A young professional scholar

Chinese PhD programmes can learn from the Dutch curriculum design and skills training, according to Jingwei Zhang.

I started my PhD at UiL OTS, Utrecht University (UU) on Oct of 2009. I graduated from Nanjing University (NJU) earlier that year and got a government-funded scholarship (China Scholarship Council). Nowadays, Chinese students have many options for studying aboard. The Chinese government encourages its students to study outside of China and then to return to China in order to foster talents in various fields and have them serve the country. Generally speaking, the main difficulties for Chinese students is therefore not getting an opportunity to study abroad but adapting to a new science system and a new living environment.

The main reason for me to choose UU to pursue my PhD degree is that I had been full of confidence to adapt to its research environment before I was here. Thanks to the previous collaboration between UU and NJU where I attended the NJU-UU Linguistics Seminar held in NJU when I was a NJU postgraduate student. And I met my present supervisor and got the feel of the research atmosphere of UiL OTS at that time.

I am interested in the variationist research of sociolinguistics and I would like to continue working on this. My present supervisor has the same academic interests. I am happy with the supervision of my supervisors. They exhibited openness to my research interest. They address adequate time for discussion my research, being receptive and sensitive to my ideas and opinions, and give sufficient and useful feedback on each step of my research progress. They also provide help when I have difficulties as a foreigner living in this country, like renting a room, moving house, etc.

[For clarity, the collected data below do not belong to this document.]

(* ===== verification/Validator.v ===== *)
(** * Validation (internal/validator, and the tags of internal/domain)

    The struct tags are data; the tag library (go-playground/validator) is a
    parameter whose documented behaviour is [StructValidatorOk]. The checks of
    the content are the code's own. *)

From stdpp Require Import gmap.
From Stdlib Require Import Ascii.
From S2P Require Import Prelude GoLib Domain Sql.

(** ** Struct tags *)

Inductive Tag :=
  | TagRequired
  | TagOmitempty
  | TagRequiredWithout (present : bool)   (* whether the other field is set *)
  | TagMin (n : Z)
  | TagMax (n : Z)
  | TagDive.

(** The values of the fields: a string, a slice (its length), or a pointer or
    map that may be nil. *)
Inductive FieldVal :=
  | FString (s : string)
  | FSlice (length : option Z)
  | FIntPtr (p : option Z)
  | FStringPtr (p : option string)
  | FOther (set : bool).

Record Field := mkField { fd_name : string; fd_val : FieldVal; fd_tags : list Tag }.

(** A struct: its fields, and the structs a [dive] goes into. *)
Record StructVal := mkStruct { sv_fields : list Field; sv_dive : list (list Field) }.

(** Not the zero value (a pointer: not nil). *)
Definition has_value (v : FieldVal) : bool :=
  match v with
  | FString s => negb (s =? "")%string
  | FSlice o => bool_decide (is_Some o)
  | FIntPtr o => bool_decide (is_Some o)
  | FStringPtr o => bool_decide (is_Some o)
  | FOther b => b
  end.

(** What [min] and [max] measure: characters, elements, the number. *)
Definition measure (v : FieldVal) : Z :=
  match v with
  | FString s => rune_count s
  | FSlice o => default 0 o
  | FIntPtr o => default 0 o
  | FStringPtr o => default 0 (rune_count <$> o)
  | FOther _ => 0
  end.

(** The tags of a field, in order; [omitempty] ends the checks of a field
    without a value. *)
Fixpoint tags_ok (v : FieldVal) (tags : list Tag) : bool :=
  match tags with
  | [] => true
  | TagRequired :: tags => has_value v && tags_ok v tags
  | TagOmitempty :: tags => if has_value v then tags_ok v tags else true
  | TagRequiredWithout present :: tags => (present || has_value v) && tags_ok v tags
  | TagMin n :: tags => (n <=? measure v) && tags_ok v tags
  | TagMax n :: tags => (measure v <=? n) && tags_ok v tags
  | TagDive :: tags => tags_ok v tags
  end.

Definition fields_ok (l : list Field) : bool := forallb (λ f, tags_ok (fd_val f) (fd_tags f)) l.

Definition struct_ok (s : StructVal) : bool := fields_ok (sv_fields s) && forallb fields_ok (sv_dive s).

(** [validate.Struct]: an error with a text, or nil. *)
Class StructValidator := { validate_Struct : StructVal → option string }.

Class StructValidatorOk (V : StructValidator) := {
  validate_Struct_doc s : validate_Struct s = None ↔ struct_ok s = true;
}.

Definition create_fields (req : CreateNotificationRequest) : list Field :=
  [mkField "IdempotencyKey" (FString (r_IdempotencyKey req)) [TagOmitempty; TagMax 255];
   mkField "Channel" (FString (r_Channel req)) [TagRequired];
   mkField "Priority" (FString (r_Priority req)) [TagRequired];
   mkField "Recipient" (FString (r_Recipient req)) [TagRequired; TagMax 500];
   mkField "Subject" (FString (r_Subject req)) [TagOmitempty; TagMax 500];
   mkField "Body" (FString (r_Body req))
     [TagRequiredWithout (bool_decide (is_Some (r_TemplateID req))); TagMax 10000];
   mkField "TemplateID" (FOther (bool_decide (is_Some (r_TemplateID req)))) [TagOmitempty];
   mkField "TemplateVars" (FOther (bool_decide (is_Some (r_TemplateVars req)))) [TagOmitempty];
   mkField "ScheduledAt" (FOther (bool_decide (is_Some (r_ScheduledAt req)))) [TagOmitempty];
   mkField "MaxRetries" (FIntPtr (r_MaxRetries req)) [TagOmitempty; TagMin 0; TagMax 10]].

Definition create_struct (req : CreateNotificationRequest) : StructVal :=
  mkStruct (create_fields req) [].

Definition batch_struct (req : BatchCreateRequest) : StructVal :=
  mkStruct
    [mkField "Notifications" (FSlice ((λ l, Z.of_nat (length l)) <$> b_Notifications req))
       [TagRequired; TagMin 1; TagMax 1000; TagDive]]
    (create_fields <$> default [] (b_Notifications req)).

Definition create_template_struct (req : CreateTemplateRequest) : StructVal :=
  mkStruct
    [mkField "Name" (FString (ct_Name req)) [TagRequired; TagMin 1; TagMax 255];
     mkField "Channel" (FString (ct_Channel req)) [TagRequired];
     mkField "Subject" (FString (ct_Subject req)) [TagOmitempty; TagMax 500];
     mkField "Body" (FString (ct_Body req)) [TagRequired; TagMax 50000]] [].

Definition update_template_struct (req : UpdateTemplateRequest) : StructVal :=
  mkStruct
    [mkField "Name" (FStringPtr (ut_Name req)) [TagOmitempty; TagMin 1; TagMax 255];
     mkField "Channel" (FStringPtr (ut_Channel req)) [TagOmitempty];
     mkField "Subject" (FStringPtr (ut_Subject req)) [TagOmitempty; TagMax 500];
     mkField "Body" (FStringPtr (ut_Body req)) [TagOmitempty; TagMax 50000]] [].

(** [ValidateStruct], as the services use it: the wrapped error. *)
Definition ValidateStruct `{StructValidator} (s : StructVal) : option error :=
  (λ e, EWrap "" (ESentinel ErrValidation) (": " +:+ e)) <$> validate_Struct s.

(** ** The phone number's regular expression *)

(** One item of the expression: a class of characters and how often. *)
Record ReItem := mkRe { re_class : ascii → bool; re_min : nat; re_max : nat }.

Definition re_one (p : ascii → bool) : ReItem := mkRe p 1 1.

(** [^ .. $] over a sequence of items, by backtracking: [k] characters of the
    first item were read. *)
Fixpoint re_match (items : list ReItem) : list ascii → bool :=
  match items with
  | [] => λ s, match s with [] => true | _ => false end
  | it :: items' =>
      (fix go (k : nat) (s : list ascii) {struct s} : bool :=
         ((re_min it <=? k)%nat && re_match items' s) ||
         match s with
         | c :: s' => (k <? re_max it)%nat && re_class it c && go (S k) s'
         | [] => false
         end) 0%nat
  end.

Definition in_range (lo hi c : ascii) : bool :=
  (N_of_ascii lo <=? N_of_ascii c)%N && (N_of_ascii c <=? N_of_ascii hi)%N.

(** [^\+[1-9]\d{6,14}$]. *)
Definition phoneRegex : list ReItem :=
  [re_one (Ascii.eqb "+"); re_one (in_range "1" "9"); mkRe (in_range "0" "9") 6 14].

Definition MatchString (re : list ReItem) (s : string) : bool :=
  re_match re (String.list_ascii_of_string s).

(** ** Content *)

(** [mail.ParseAddress] succeeds, a parameter (the grammar of RFC 5322). *)
Class MailParser := { mail_ParseAddress : string → bool }.

Definition validation_error (msg : string) : option error :=
  Some (EWrap "" (ESentinel ErrValidation) (": " +:+ msg)).

Definition body_required (body : string) : option error :=
  if (body =? "")%string then validation_error "body is required" else None.

Definition ValidateNotificationContent `{MailParser} (channel : Channel)
    (recipient subject body : string) : option error :=
  if (channel =? ChannelEmail)%string then
    if negb (mail_ParseAddress recipient) then
      validation_error ("invalid email address: " +:+ recipient)
    else if (subject =? "")%string then
      validation_error "email notifications require a subject"
    else body_required body
  else if (channel =? ChannelSMS)%string then
    if negb (MatchString phoneRegex recipient) then
      validation_error ("invalid phone number (must be E.164 format): " +:+ recipient)
    else if 1600 <? len body then validation_error "SMS body exceeds 1600 characters"
    else body_required body
  else if (channel =? ChannelPush)%string then
    if (strings_TrimSpace recipient =? "")%string then
      validation_error "push notifications require a device token"
    else if 4096 <? len body then validation_error "push body exceeds 4096 characters"
    else body_required body
  else Some (EWrap "" (ESentinel ErrInvalidChannel) (": " +:+ channel)).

Regarding living in the Netherlands, the only difficulty is I cannot understand Dutch. Luckily, most Dutch people are fluent in English. So the communication is not a big problem. But I am sure there must be more fun to live here if I can speak Dutch. The public transportation here is extremely convenient (much better than US) and its bicycle culture will make you feel like you are in China. We can easily find all kinds of tasty cuisines from different countries, including authentic Chinese Sichuan and Cantonese dishes.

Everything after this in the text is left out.